-- DATA FOR THE TASK follows --
(** X7: [deleteEtudiant] never removes and never forwards the body: its
    one call is [findByIdAndUpdate] with the update [{actif: false}], [new]
    set and no validators.  It answers 200 with the record returned, 404
    when nothing is returned, and 500 when the call throws. *)
Theorem delete_by_outcome (db : Type) (store : Store db) (req : request)
    (d d' : db) (o : outcome (option etudiant)) :
  exec (FindByIdAndUpdate (params req !! "id") deactivate
          (mkOptions true false)) d = (d', o) ->
  run (deleteEtudiant req) d
  = (d', Done match o with
              | Resolved (Some etudiant) =>
                  message_with 200 "Étudiant désactivé avec succès" etudiant
              | Resolved None =>
                  message_only 404 false "Étudiant non trouvé"
              | Rejected e => failure_with 500 "Erreur serveur" e
              end).
Proof.
  intros Hexec. unfold deleteEtudiant. cbn. rewrite Hexec.
  destruct o as [[etudiant |] | e]; reflexivity.
Qed.

Lemma delete_by_outcome_witness :
  run_mem sample_schema
    (deleteEtudiant (get_request [("id", sample_id 9)] [])) sample_docs
  = (sample_docs, Done (message_only 404 false "Étudiant non trouvé")).
Proof.
  apply (delete_by_outcome (list etudiant) (mem_exec sample_schema)
           (get_request [("id", sample_id 9)] []) sample_docs sample_docs
           (Resolved None)).
  vm_compute. reflexivity.
Defined.

(** ** Creation: the other paths *)

(** X8: when the duplicate check finds nothing and the insert resolves,
    [createEtudiant] answers 201 with the success message and the record
    the store returns, identifier included. *)
Theorem create_succeeds (db : Type) (store : Store db) (req : request)
    (d d1 d2 : db) (etudiant : etudiant) :
  exec (FindOne (name_filter (b_nom (body req)) (b_prenom (body req)))) d
  = (d1, Resolved None) ->
  exec (Create (body req)) d1 = (d2, Resolved etudiant) ->
  run (createEtudiant req) d
  = (d2, Done (message_with 201 "Étudiant créé avec succès" etudiant)).
Proof.
  intros Hfind Hcreate. unfold createEtudiant. cbn.
  rewrite Hfind. cbn. rewrite Hcreate. reflexivity.
Qed.
(** The character or set an escape denotes, [p] being the pattern after
    the backslash; [in_class] selects the reading of [\b] (backspace)
    inside a class. *)
Definition escape (icase in_class : bool) (p : list Z) : parsed (class_item * list Z) :=
  match p with
  | [] => PSyntaxError
  | c :: p' =>
    let hex (n : nat) :=
      match hex_digits n 0 p' with
      | Some (v, rest) => if char_ok icase v then POk (CChar v, rest) else PUnsupported
      | None => POk (CChar c, p')
      end in
    if c =? ch "d" then POk (CDigit false, p')
    else if c =? ch "D" then POk (CDigit true, p')
    else if c =? ch "s" then POk (CSpace false, p')
    else if c =? ch "S" then POk (CSpace true, p')
    else if c =? ch "w" then POk (CWord false, p')
    else if c =? ch "W" then POk (CWord true, p')
    else if c =? ch "f" then POk (CChar 0xC, p')
    else if c =? ch "n" then POk (CChar 0xA, p')
    else if c =? ch "r" then POk (CChar 0xD, p')
    else if c =? ch "t" then POk (CChar 0x9, p')
    else if c =? ch "v" then POk (CChar 0xB, p')
    else if (c =? ch "b") && in_class then POk (CChar 0x8, p')
    else if c =? ch "x" then hex 2%nat
    else if c =? ch "u" then hex 4%nat
    else if c =? ch "0" then
      match p' with
      | d :: _ => if is_digit d then PUnsupported else POk (CChar 0, p')
      | [] => POk (CChar 0, p')
      end
    else if is_digit c || (c =? ch "c") || (c =? ch "k") then PUnsupported
    else if char_ok icase c then POk (CChar c, p')
    else PUnsupported
  end.

Definition item_char (it : class_item) : option Z :=
  match it with CChar c => Some c | _ => None end.

(** One class atom at the head of [p]. *)
Definition class_atom (icase : bool) (p : list Z) : parsed (class_item * list Z) :=
  match p with
  | [] => PSyntaxError
  | c :: p' =>
    if c =? ch "\" then escape icase true p'
    else if char_ok icase c then POk (CChar c, p') else PUnsupported
  end.

(** The items of a class up to its closing bracket. *)
Fixpoint class_items (fuel : nat) (icase : bool) (p : list Z) : parsed (list class_item * list Z) :=
  match fuel with
  | O => PUnsupported
  | S fuel' =>
    match p with
    | [] => PSyntaxError
    | c :: p' =>
      if c =? ch "]" then POk ([], p')
      else
        '(a, p1) ← class_atom icase p;
        match p1 with
        | d :: e :: _ =>
          if (d =? ch "-") && negb (e =? ch "]") then
            '(b, p2) ← class_atom icase (tail p1);
            '(rest, p3) ← class_items fuel' icase p2;
            match item_char a, item_char b with
            | Some lo, Some hi =>
              if hi <? lo then PSyntaxError
              else if range_ok icase lo hi
                   then POk (CRange lo hi :: rest, p3) else PUnsupported
            | _, _ => POk (a :: CChar (ch "-") :: b :: rest, p3)
            end
          else
            '(rest, p3) ← class_items fuel' icase p1; POk (a :: rest, p3)
        | _ =>
          '(rest, p3) ← class_items fuel' icase p1; POk (a :: rest, p3)
        end
    end
  end.

Definition parse_class (icase : bool) (p : list Z) : parsed (re * list Z) :=
  match p with
  | c :: p' =>
    if c =? ch "^" then
      '(items, rest) ← class_items (S (length p')) icase p'; POk (Class true items, rest)
    else
      '(items, rest) ← class_items (S (length p)) icase p; POk (Class false items, rest)
  | [] => PSyntaxError
  end.

Definition item_re (it : class_item) : re :=
  match it with
  | CChar c => Char c
  | _ => Class false [it]
  end.

(** The closing parenthesis of a group. *)
Definition close_group (p : list Z) : parsed (list Z) :=
  match p with
  | c :: p' => if c =? ch ")" then POk p' else PSyntaxError
  | [] => PSyntaxError
  end.
(** [_initialize_routing_rules] (task_router.py 32-106) *)
Definition routing_rules : list RoutingRule.t :=
  [ RoutingRule.mk
      (alts [Lit "screenshot"; Lit "capture"; then_ "analyze" "screen";
             then_ "what" "see"; Lit "visual"; Lit "image"])
      VISION_ANALYSIS HIGH
      ["screenshot"; "analyze"; "visual"; "see"; "screen"; "image"; "detect"]
      0.8;
    RoutingRule.mk
      (alts [then_ "write" "code"; then_ "create" "function"; Lit "implement";
             then_ "generate" "script"; then_ "code" "for"])
      CODE_GENERATION HIGH
      ["write"; "create"; "implement"; "generate"; "code"; "function"; "script"]
      1.2;
    RoutingRule.mk
      (alts [then_ "create" "file"; then_ "edit" "file"; then_ "delete" "file";
             then_ "move" "file"; then_ "copy" "file"; then_ "read" "file"])
      FILE_OPERATIONS MEDIUM
      ["create"; "edit"; "delete"; "move"; "copy"; "read"; "file"]
      0.6;
    RoutingRule.mk
      (alts [then_ "run" "command"; Lit "execute"; Lit "terminal"; Lit "bash";
             Lit "shell"; Lit "install"; Lit "pip"; Lit "npm"])
      TERMINAL_COMMANDS MEDIUM
      ["run"; "execute"; "terminal"; "command"; "bash"; "shell"; "install"]
      0.7;
    RoutingRule.mk
      (alts [then_ "open" "browser"; then_ "navigate" "to"; then_ "click" "button";
             then_ "fill" "form"; Lit "scrape"; Lit "web"])
      BROWSER_AUTOMATION MEDIUM
      ["browser"; "navigate"; "click"; "fill"; "scrape"; "web"; "url"]
      1.0;
    RoutingRule.mk
      (alts [Lit "plan"; Lit "strategy"; then_ "how" "to"; then_ "steps" "for";
             then_ "break" "down"; then_ "analyze" "task"])
      PLANNING HIGH
      ["plan"; "strategy"; "how"; "steps"; "break"; "analyze"; "approach"]
      1.5;
    RoutingRule.mk
      (alts [Lit "test"; Lit "verify"; Lit "check"; Lit "validate"; Lit "debug";
             Lit "error"; Lit "fix"])
      TESTING HIGH
      ["test"; "verify"; "check"; "validate"; "debug"; "error"; "fix"]
      1.1;
    RoutingRule.mk
      (alts [Lit "optimize"; Lit "improve"; Lit "performance"; Lit "faster";
             Lit "efficient"; Lit "reduce"])
      OPTIMIZATION LOW
      ["optimize"; "improve"; "performance"; "faster"; "efficient"; "reduce"]
      1.8 ].

(** The score of one rule: the body of the loop of [analyze_task]
    (task_router.py 118-130). *)
Definition rule_score (user_input : string) (rule : RoutingRule.t) : Q :=
  let user_input_lower := lower user_input in
  let score := 0%Q in
  let score :=
    if re_search false (RoutingRule.pattern rule) user_input_lower
    then (score + 3)%Q else score in
  let keyword_matches :=
    length (List.filter (fun keyword => contains keyword user_input_lower)
                   (RoutingRule.keywords rule)) in
  let score := (score + nat_Q keyword_matches * 0.5)%Q in
  let score :=
    if (10 <? length (split_ws user_input))%nat
    then (score + 0.5)%Q else score in
  score.

Definition best_step (user_input : string) (acc : option RoutingRule.t * Q)
  (rule : RoutingRule.t) : option RoutingRule.t * Q :=
  let score := rule_score user_input rule in
  if Qltb (snd acc) score then (Some rule, score) else acc.

(** [TaskRouter.analyze_task] (task_router.py 108-140): type, priority and
    complexity factor. *)
Definition analyze_task (user_input : string) : TaskType * TaskPriority * Q :=
  match fst (fold_left (best_step user_input) routing_rules (None, 0%Q)) with
  | Some best_match =>
      (RoutingRule.task_type best_match, RoutingRule.priority best_match,
       RoutingRule.complexity_factor best_match)
  | None => (PLANNING, MEDIUM, 1.0%Q)
  end.

(** [_is_complex_task] (task_router.py 179-187) *)
Definition complexity_indicators : list string :=
  [" and then "; " after "; " before "; " first "; " next "; " finally ";
   " step 1"; " step 2"; " then "; " afterwards "; " subsequently "].

Definition _is_complex_task (user_input : string) : bool :=
  let user_input_lower := lower user_input in
  existsb (fun indicator => contains indicator user_input_lower) complexity_indicators.

(** [_extract_subtasks] (task_router.py 189-207); the separators are those
    of the analysis service. *)
Definition _extract_subtasks (user_input : string) : list string :=
  let parts := split_all [user_input] in
  let subtasks := map strip (List.filter (fun part => nonempty (strip part)) parts) in
  if (1 <? length subtasks)%nat then subtasks else [user_input].

(** [_estimate_duration] (task_router.py 209-212) *)
Definition _estimate_duration (complexity_factor : Q) : Q :=
  let base_duration := 3.0%Q in
  (base_duration * complexity_factor)%Q.

(** The format [{n:06d}]: the decimal digits of [n], with zeros in front up
    to a width of six. *)
Definition format_06d (n : nat) : string :=
  let digits := DecimalString.NilEmpty.string_of_uint (Nat.to_uint n) in
  string_of_list_ascii (repeat "0"%char (6 - String.length digits)) ++ digits.

(** [_generate_task_id] (task_router.py 214-217): the new value of
    [task_counter] and the identifier. *)
Definition _generate_task_id (task_counter : nat) : nat * string :=
  let task_counter := S task_counter in
  (task_counter, "task_" ++ format_06d task_counter).

(** One turn of the loop of [decompose_complex_task] over
    [enumerate(subtasks)]; the state is [(tasks, task_counter)]. *)
Definition decompose_step (acc : res (list Task.t) * nat) (p : nat * string)
  : res (list Task.t) * nat :=
  match acc with
  | (Raise e, task_counter) => (Raise e, task_counter)
  | (Ok tasks, task_counter) =>
      let (i, subtask_description) := p in
      let '(task_type, priority, complexity) := analyze_task subtask_description in
      let (task_counter, id) := _generate_task_id task_counter in
      let dependencies : res (list string) :=
        if (i =? 0)%nat then Ok []
        else match tasks !! (i - 1)%nat with
             | Some prev => Ok [Task.id prev]
             | None => Raise (IndexError "list index out of range")
             end in
      match dependencies with
      | Raise e => (Raise e, task_counter)
      | Ok deps =>
          (Ok (tasks ++ [Task.mk id task_type (strip subtask_description) priority
                           (Some (_estimate_duration complexity)) deps "pending"])%list,
           task_counter)
      end
  end.

(** [decompose_complex_task] (task_router.py 142-177), from a value of
    [task_counter]: the tasks, or the exception, and the counter
    afterwards. *)
Definition decompose_complex_task (task_counter : nat) (user_input : string)
  : res (list Task.t) * nat :=
  if _is_complex_task user_input then
    let subtasks := _extract_subtasks user_input in
    fold_left decompose_step (combine (seq 0 (length subtasks)) subtasks)
              (Ok [], task_counter)
  else
    let '(task_type, priority, complexity) := analyze_task user_input in
    let (task_counter, id) := _generate_task_id task_counter in
    (Ok [Task.mk id task_type (strip user_input) priority
           (Some (_estimate_duration complexity)) [] "pending"],
     task_counter).

End TaskRouter.

(** [ExecutionPlan] (planner_agent.py 17-30) *)
Module ExecutionPlan.
Record t := mk {
  plan_id : string;
  original_request : string;
  tasks : list Task.t;
  estimated_total_duration : Q;
  complexity_score : Q;
  parallel_groups : list (list string)
}.
End ExecutionPlan.

(** [PlannerAgent] (planner_agent.py) *)
Module PlannerAgent.

(** What the planner takes from the agents it coordinates, which are
    objects of subclasses of [BaseAgent]: the answer of the agent at a
    position of the registry to [can_handle_task], and the outcome of its
    awaited [execute_task], which returns a result or raises and may change
    the agents (not the task it is given, nor the plan); the outcome may
    depend on the number of calls made so far. *)
Record Agents := mkAgents {
  can_handle_task : nat -> BaseAgent.t -> Task.t -> bool;
  execute_task : nat -> nat -> Task.t -> list BaseAgent.t
                 -> res AgentResult.t * list BaseAgent.t
}.

(** [_calculate_agent_score] (planner_agent.py 211-228) *)
Definition _calculate_agent_score (agent : BaseAgent.t) (task : Task.t) : Q :=
  let score := 0%Q in
  let success_rate := metric (BaseAgent.performance_metrics agent) "success_rate" 0.5 in
  let score := (score + success_rate * 50)%Q in
  let queue_size := length (BaseAgent.task_queue agent) in
  let score := (score - nat_Q queue_size * 5)%Q in
  let task_type_match :=
    existsb (String.eqb (task_type_value (Task.type task)))
            (BaseAgent.capabilities agent) in
  let score := if task_type_match then (score + 30)%Q else score in
  score.

(** The loop of [_select_agent_for_task] that collects [(agent, score)]. *)
Fixpoint suitable_from (A : Agents) (task : Task.t) (i : nat)
  (agents : list BaseAgent.t) : list (nat * Q) :=
  match agents with
  | [] => []
  | agent :: rest =>
      if can_handle_task A i agent task
      then (i, _calculate_agent_score agent task) :: suitable_from A task (S i) rest
      else suitable_from A task (S i) rest
  end.

(** [_select_agent_for_task] (planner_agent.py 194-209): the position of
    the selected agent, or [None]. *)
Definition _select_agent_for_task (A : Agents) (available_agents : list BaseAgent.t)
  (task : Task.t) : option nat :=
  match sort_desc (suitable_from A task 0 available_agents) with
  | [] => None
  | best :: _ => Some (fst best)
  end.

(** [_dependencies_satisfied] (planner_agent.py 230-232) *)
Definition _dependencies_satisfied (task : Task.t) (completed_tasks : list string) : bool :=
  forallb (fun dep_id => id_in dep_id completed_tasks) (Task.dependencies task).

(** The variables of [_execute_plan]: [results], [completed_tasks],
    [failed_tasks], the agents, and the number of [execute_task] calls made
    so far. *)
Record Run := mkRun {
  results : gmap string AgentResult.t;
  completed_tasks : list string;
  failed_tasks : list string;
  available_agents : list BaseAgent.t;
  calls : nat
}.

(** The dictionary returned by [_execute_plan]: the regular one, or the one
    of the [except] handler. *)
Inductive Outcome :=
| ExecutionResult (plan_id : string) (completed failed : list string)
    (task_results : gmap string AgentResult.t) (success_rate : Q)
| ExecutionError (plan_id : string) (error_ : string) (completed failed : list string).

(** The body of the loop over [plan.tasks] (planner_agent.py 153-175). *)
Definition execute_step (A : Agents) (task : Task.t) (r : Run) : res unit * Run :=
  if _dependencies_satisfied task (completed_tasks r) then
    match _select_agent_for_task A (available_agents r) task with
    | Some agent =>
        match execute_task A (calls r) agent task (available_agents r) with
        | (Raise e, agents) =>
            (Raise e, mkRun (results r) (completed_tasks r) (failed_tasks r)
                            agents (S (calls r)))
        | (Ok result, agents) =>
            let results := <[Task.id task := result]> (results r) in
            if AgentResult.success result then
              (Ok tt, mkRun results (completed_tasks r ++ [Task.id task])%list
                            (failed_tasks r) agents (S (calls r)))
            else
              (Ok tt, mkRun results (completed_tasks r)
                            (failed_tasks r ++ [Task.id task])%list agents (S (calls r)))
        end
    | None =>
        (Ok tt, mkRun (results r) (completed_tasks r)
                      (failed_tasks r ++ [Task.id task])%list
                      (available_agents r) (calls r))
    end
  else
    (Ok tt, mkRun (results r) (completed_tasks r)
                  (failed_tasks r ++ [Task.id task])%list
                  (available_agents r) (calls r)).

Fixpoint execute_loop (A : Agents) (tasks : list Task.t) (r : Run) : res unit * Run :=
  match tasks with
  | [] => (Ok tt, r)
  | task :: rest =>
      match execute_step A task r with
      | (Raise e, r') => (Raise e, r')
      | (Ok _, r') => execute_loop A rest r'
      end
  end.

(** [_execute_plan] (planner_agent.py 144-192) *)
Definition _execute_plan (A : Agents) (plan : ExecutionPlan.t)
  (available_agents : list BaseAgent.t) (calls : nat) : Outcome * Run :=
  match execute_loop A (ExecutionPlan.tasks plan)
          (mkRun ∅ [] [] available_agents calls) with
  | (Ok _, r) =>
      (ExecutionResult (ExecutionPlan.plan_id plan)
         (completed_tasks r) (failed_tasks r) (results r)
         (match ExecutionPlan.tasks plan with
          | [] => 0
          | _ => nat_Q (length (completed_tasks r))
                 / nat_Q (length (ExecutionPlan.tasks plan))
          end)%Q, r)
  | (Raise e, r) =>
      (ExecutionError (ExecutionPlan.plan_id plan) (exn_str e)
         (completed_tasks r) (failed_tasks r), r)
  end.

(** [sum(task.estimated_duration for task in tasks)], from the left;
    [None] where Python raises [TypeError], on a task without estimate. *)
Fixpoint sum_estimates (tasks : list Task.t) (acc : Q) : option Q :=
  match tasks with
  | [] => Some acc
  | task :: rest =>
      match Task.estimated_duration task with
      | Some d => sum_estimates rest (acc + d)%Q
      | None => None
      end
  end.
-- DATA FOR THE TASK concluded --
> _WHAT YOU NEED TO DO_
Retype exactly the span of lines from the one with "End TaskRouter." through the one with "awaited [execute_task], which"; include both ends and omit the rest of the material.

> _EXERCISE RESPONSE_
End TaskRouter.

(** [ExecutionPlan] (planner_agent.py 17-30) *)
Module ExecutionPlan.
Record t := mk {
  plan_id : string;
  original_request : string;
  tasks : list Task.t;
  estimated_total_duration : Q;
  complexity_score : Q;
  parallel_groups : list (list string)
}.
End ExecutionPlan.

(** [PlannerAgent] (planner_agent.py) *)
Module PlannerAgent.

(** What the planner takes from the agents it coordinates, which are
    objects of subclasses of [BaseAgent]: the answer of the agent at a
    position of the registry to [can_handle_task], and the outcome of its
    awaited [execute_task], which returns a result or raises and may change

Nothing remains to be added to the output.